[Exercise goal] A faithful, complete copy of the entries is the sole expected answer.

Data entries

________

(** * BookIt API: the booking scheduling core

    A shallow embedding of the booking conflict detector, the booking
    lifecycle handlers and the review gate of the BookIt REST backend,
    followed by the properties that its specification states about them.

    Sources embedded here:
    - [app/models/models.py]                      (rows and enumerations)
    - [app/schemas/schemas.py]                    (request bodies, validators)
    - [app/repositories/booking_repository.py]    (queries over bookings)
    - [app/repositories/service_repository.py]
    - [app/repositories/review_repository.py]
    - [app/api/v1/bookings.py]                    (booking handlers)
    - [app/api/v1/reviews.py]                     (review handlers)
*)

From Stdlib Require Import ZArith String Lia.
From stdpp Require Import base decidable option list sorting relations.

Open Scope Z_scope.

(** ** Data model ([models.py]) *)

Inductive UserRole := USER | ADMIN.

Inductive BookingStatus := PENDING | CONFIRMED | CANCELLED | COMPLETED.

#[global] Instance UserRole_eq_dec : EqDecision UserRole.
Proof. solve_decision. Defined.

#[global] Instance BookingStatus_eq_dec : EqDecision BookingStatus.
Proof. solve_decision. Defined.

(** A naive UTC [datetime] is a count of microseconds, the resolution of
    Python's [datetime]; [timedelta(minutes=m)] is [m] minutes in that unit. *)
Abbreviation datetime := Z.

Definition timedelta (minutes : Z) : Z := minutes * 60000000.

(** Instants are counted from [datetime.min], 0001-01-01T00:00:00;
    [datetime.max] is 9999-12-31T23:59:59.999999, the last microsecond of
    day 3652059. *)
Definition datetime_min : datetime := 0.

Definition datetime_max : datetime := 3652059 * 86400000000 - 1.

(** [timedelta(minutes=m)] raises [OverflowError] unless the number of
    whole days, rounded down, has magnitude at most 999999999. *)
Definition timedelta_in_range (minutes : Z) : Prop :=
  -999999999 <= minutes / 1440 <= 999999999.

(** [start_time + timedelta(minutes=m)] can be computed: the [timedelta]
    can be built and the sum is a [datetime]. *)
Definition representable (start_time : datetime) (minutes : Z) : Prop :=
  timedelta_in_range minutes
  /\ datetime_min <= start_time + timedelta minutes <= datetime_max.

#[global] Instance representable_dec start_time minutes :
  Decision (representable start_time minutes).
Proof. unfold representable, timedelta_in_range. apply _. Defined.

(** [timedelta(minutes=m)], [None] standing for [OverflowError]. *)
Definition timedelta_new (minutes : Z) : option Z :=
  if decide (timedelta_in_range minutes) then Some (timedelta minutes) else None.

(** [t + d] on a [datetime] and a [timedelta], [None] standing for
    [OverflowError]. *)
Definition datetime_add (t : datetime) (d : Z) : option datetime :=
  if decide (datetime_min <= t + d <= datetime_max) then Some (t + d) else None.

(** [start_time + timedelta(minutes=m)]. *)
Definition add_minutes (start_time : datetime) (minutes : Z) : option datetime :=
  match timedelta_new minutes with
  | Some d => datetime_add start_time d
  | None => None
  end.

(** The authenticated caller, as the identity collaborator supplies it. *)
Record User := mkUser {
  User_id : Z;
  User_role : UserRole
}.

(** Of a service row the booking core reads the key, the duration and the
    active flag. *)
Record Service := mkService {
  Service_id : Z;
  Service_duration_minutes : Z;
  Service_is_active : bool
}.

Record Booking := mkBooking {
  Booking_id : Z;
  Booking_user_id : Z;
  Booking_service_id : Z;
  Booking_start_time : datetime;
  Booking_end_time : datetime;
  Booking_status : BookingStatus;
  Booking_created_at : datetime
}.

(** A comment is a sequence of characters, one per element of the string. *)
Record Review := mkReview {
  Review_id : Z;
  Review_booking_id : Z;
  Review_rating : Z;
  Review_comment : string;
  Review_created_at : datetime
}.

(** The persistent store behind a [Session]: one list of rows per table, in
    insertion order. *)
Record Database := mkDatabase {
  services : list Service;
  bookings : list Booking;
  reviews : list Review
}.

(** ** Request bodies ([schemas.py]) *)

Record BookingCreate := mkBookingCreate {
  BookingCreate_service_id : Z;
  BookingCreate_start_time : datetime
}.

Record BookingUpdate := mkBookingUpdate {
  BookingUpdate_start_time : option datetime;
  BookingUpdate_status : option BookingStatus
}.

Record ReviewCreate := mkReviewCreate {
  ReviewCreate_booking_id : Z;
  ReviewCreate_rating : Z;
  ReviewCreate_comment : string
}.

(** A field of a [PATCH] body as [model_dump(exclude_unset=True)] sees it:
    left out of the body, sent as [null], or sent with a value. *)
Inductive Field (A : Type) : Type :=
  | Unset
  | Null
  | Value (a : A).

Arguments Unset {A}.
Arguments Null {A}.
Arguments Value {A} a.

Definition is_null {A} (f : Field A) : bool :=
  match f with
  | Null => true
  | _ => false
  end.

(** [setattr] with the value of a field that was sent. *)
Definition assign {A} (f : Field A) (old : A) : A :=
  match f with
  | Value a => a
  | _ => old
  end.

(** A constraint of a schema field: it binds a value that was sent. *)
Definition bound {A} (P : A -> Prop) (f : Field A) : Prop :=
  match f with
  | Value a => P a
  | _ => True
  end.

#[global] Instance bound_dec {A} (P : A -> Prop) `{!forall a, Decision (P a)}
  (f : Field A) : Decision (bound P f).
Proof. destruct f; apply _. Defined.

Record ReviewUpdate := mkReviewUpdate {
  ReviewUpdate_rating : Field Z;
  ReviewUpdate_comment : Field string
}.

(** Title, description and price are not columns of the modelled service
    row: of these three fields only the presence and the nullness are
    kept. *)
Record ServiceUpdate := mkServiceUpdate {
  ServiceUpdate_title : Field unit;
  ServiceUpdate_description : Field unit;
  ServiceUpdate_price : Field unit;
  ServiceUpdate_duration_minutes : Field Z;
  ServiceUpdate_is_active : Field bool
}.
(** X19.  [themes_by_firm] has one entry for each firm with a positive or
    negative review that has a category, in the order of the firms, under
    the id of the firm, and for no other firm.  Its positive quotes are the
    excerpts of the first four positive reviews of the firm with a text that
    is not blank, in the order of the reviews, its negative quotes those of
    the first four negative reviews. *)
Theorem themes_by_firm_quotes :
  forall (F : PyFloat) (U : UnicodeDB) (merged_firms : list firm_obj),
    let t := build_analysis_themes merged_firms in
    map ft_firm_id (themes_by_firm t)
    = map fo_firm_id (filter has_themes merged_firms)
    /\ Forall2
         (fun ft f =>
            representative_quotes_positive ft
            = quotes_of (labelled (u "positive") (firm_reviews f))
            /\ representative_quotes_negative ft
               = quotes_of (labelled (u "negative") (firm_reviews f))
            /\ (List.length (representative_quotes_positive ft) <= 4)%nat
            /\ (List.length (representative_quotes_negative ft) <= 4)%nat)
         (themes_by_firm t) (filter has_themes merged_firms).
Proof.
  intros F U merged_firms t.
  destruct (theme_firms merged_firms (mk_themes_acc [] [] []))
    as (_ & _ & Hb).
  subst t. unfold build_analysis_themes. cbn [themes_by_firm].
  rewrite Hb. cbn [ta_themes_by_firm app]. split.
  - rewrite map_map. reflexivity.
  - apply Forall2_map_self. intros f _.
    unfold firm_themes_of.
    cbn [representative_quotes_positive representative_quotes_negative].
    rewrite !collect_quotes_of.
    repeat split; unfold quotes_of; apply firstn_le_length.
Qed.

________

[Output of the exercise]
(** * BookIt API: the booking scheduling core

    A shallow embedding of the booking conflict detector, the booking
    lifecycle handlers and the review gate of the BookIt REST backend,
    followed by the properties that its specification states about them.

    Sources embedded here:
    - [app/models/models.py]                      (rows and enumerations)
    - [app/schemas/schemas.py]                    (request bodies, validators)
    - [app/repositories/booking_repository.py]    (queries over bookings)
    - [app/repositories/service_repository.py]
    - [app/repositories/review_repository.py]
    - [app/api/v1/bookings.py]                    (booking handlers)
    - [app/api/v1/reviews.py]                     (review handlers)
*)

From Stdlib Require Import ZArith String Lia.
From stdpp Require Import base decidable option list sorting relations.

Open Scope Z_scope.

(** ** Data model ([models.py]) *)

Inductive UserRole := USER | ADMIN.

Inductive BookingStatus := PENDING | CONFIRMED | CANCELLED | COMPLETED.

#[global] Instance UserRole_eq_dec : EqDecision UserRole.
Proof. solve_decision. Defined.

#[global] Instance BookingStatus_eq_dec : EqDecision BookingStatus.
Proof. solve_decision. Defined.

(** A naive UTC [datetime] is a count of microseconds, the resolution of
    Python's [datetime]; [timedelta(minutes=m)] is [m] minutes in that unit. *)
Abbreviation datetime := Z.

Definition timedelta (minutes : Z) : Z := minutes * 60000000.

(** Instants are counted from [datetime.min], 0001-01-01T00:00:00;
    [datetime.max] is 9999-12-31T23:59:59.999999, the last microsecond of
    day 3652059. *)
Definition datetime_min : datetime := 0.

Definition datetime_max : datetime := 3652059 * 86400000000 - 1.

(** [timedelta(minutes=m)] raises [OverflowError] unless the number of
    whole days, rounded down, has magnitude at most 999999999. *)
Definition timedelta_in_range (minutes : Z) : Prop :=
  -999999999 <= minutes / 1440 <= 999999999.

(** [start_time + timedelta(minutes=m)] can be computed: the [timedelta]
    can be built and the sum is a [datetime]. *)
Definition representable (start_time : datetime) (minutes : Z) : Prop :=
  timedelta_in_range minutes
  /\ datetime_min <= start_time + timedelta minutes <= datetime_max.

#[global] Instance representable_dec start_time minutes :
  Decision (representable start_time minutes).
Proof. unfold representable, timedelta_in_range. apply _. Defined.

(** [timedelta(minutes=m)], [None] standing for [OverflowError]. *)
Definition timedelta_new (minutes : Z) : option Z :=
  if decide (timedelta_in_range minutes) then Some (timedelta minutes) else None.

(** [t + d] on a [datetime] and a [timedelta], [None] standing for
    [OverflowError]. *)
Definition datetime_add (t : datetime) (d : Z) : option datetime :=
  if decide (datetime_min <= t + d <= datetime_max) then Some (t + d) else None.

(** [start_time + timedelta(minutes=m)]. *)
Definition add_minutes (start_time : datetime) (minutes : Z) : option datetime :=
  match timedelta_new minutes with
  | Some d => datetime_add start_time d
  | None => None
  end.

(** The authenticated caller, as the identity collaborator supplies it. *)
Record User := mkUser {
  User_id : Z;
  User_role : UserRole
}.

(** Of a service row the booking core reads the key, the duration and the
    active flag. *)
Record Service := mkService {
  Service_id : Z;
  Service_duration_minutes : Z;
  Service_is_active : bool
}.

Record Booking := mkBooking {
  Booking_id : Z;
  Booking_user_id : Z;
  Booking_service_id : Z;
  Booking_start_time : datetime;
  Booking_end_time : datetime;
  Booking_status : BookingStatus;
  Booking_created_at : datetime
}.

(** A comment is a sequence of characters, one per element of the string. *)
Record Review := mkReview {
  Review_id : Z;
  Review_booking_id : Z;
  Review_rating : Z;
  Review_comment : string;
  Review_created_at : datetime
}.

(** The persistent store behind a [Session]: one list of rows per table, in
    insertion order. *)
Record Database := mkDatabase {
  services : list Service;
  bookings : list Booking;
  reviews : list Review
}.

(** ** Request bodies ([schemas.py]) *)

Record BookingCreate := mkBookingCreate {
  BookingCreate_service_id : Z;
  BookingCreate_start_time : datetime
}.

Record BookingUpdate := mkBookingUpdate {
  BookingUpdate_start_time : option datetime;
  BookingUpdate_status : option BookingStatus
}.

Record ReviewCreate := mkReviewCreate {
  ReviewCreate_booking_id : Z;
  ReviewCreate_rating : Z;
  ReviewCreate_comment : string
}.

(** A field of a [PATCH] body as [model_dump(exclude_unset=True)] sees it:
    left out of the body, sent as [null], or sent with a value. *)
Inductive Field (A : Type) : Type :=
  | Unset
  | Null
  | Value (a : A).

Arguments Unset {A}.
Arguments Null {A}.
Arguments Value {A} a.

Definition is_null {A} (f : Field A) : bool :=
  match f with
  | Null => true
  | _ => false
  end.

(** [setattr] with the value of a field that was sent. *)
Definition assign {A} (f : Field A) (old : A) : A :=
  match f with
  | Value a => a
  | _ => old
  end.

(** A constraint of a schema field: it binds a value that was sent. *)
Definition bound {A} (P : A -> Prop) (f : Field A) : Prop :=
  match f with
  | Value a => P a
  | _ => True
  end.

#[global] Instance bound_dec {A} (P : A -> Prop) `{!forall a, Decision (P a)}
  (f : Field A) : Decision (bound P f).
Proof. destruct f; apply _. Defined.

Record ReviewUpdate := mkReviewUpdate {
  ReviewUpdate_rating : Field Z;
  ReviewUpdate_comment : Field string
}.

(** Title, description and price are not columns of the modelled service
    row: of these three fields only the presence and the nullness are
    kept. *)
Record ServiceUpdate := mkServiceUpdate {
  ServiceUpdate_title : Field unit;
  ServiceUpdate_description : Field unit;
  ServiceUpdate_price : Field unit;
  ServiceUpdate_duration_minutes : Field Z;
  ServiceUpdate_is_active : Field bool
}.
(** X19.  [themes_by_firm] has one entry for each firm with a positive or
    negative review that has a category, in the order of the firms, under
    the id of the firm, and for no other firm.  Its positive quotes are the
    excerpts of the first four positive reviews of the firm with a text that
    is not blank, in the order of the reviews, its negative quotes those of
    the first four negative reviews. *)
Theorem themes_by_firm_quotes :
  forall (F : PyFloat) (U : UnicodeDB) (merged_firms : list firm_obj),
    let t := build_analysis_themes merged_firms in
    map ft_firm_id (themes_by_firm t)
    = map fo_firm_id (filter has_themes merged_firms)
    /\ Forall2
         (fun ft f =>
            representative_quotes_positive ft
            = quotes_of (labelled (u "positive") (firm_reviews f))
            /\ representative_quotes_negative ft
               = quotes_of (labelled (u "negative") (firm_reviews f))
            /\ (List.length (representative_quotes_positive ft) <= 4)%nat
            /\ (List.length (representative_quotes_negative ft) <= 4)%nat)
         (themes_by_firm t) (filter has_themes merged_firms).
Proof.
  intros F U merged_firms t.
  destruct (theme_firms merged_firms (mk_themes_acc [] [] []))
    as (_ & _ & Hb).
  subst t. unfold build_analysis_themes. cbn [themes_by_firm].
  rewrite Hb. cbn [ta_themes_by_firm app]. split.
  - rewrite map_map. reflexivity.
  - apply Forall2_map_self. intros f _.
    unfold firm_themes_of.
    cbn [representative_quotes_positive representative_quotes_negative].
    rewrite !collect_quotes_of.
    repeat split; unfold quotes_of; apply firstn_le_length.
Qed.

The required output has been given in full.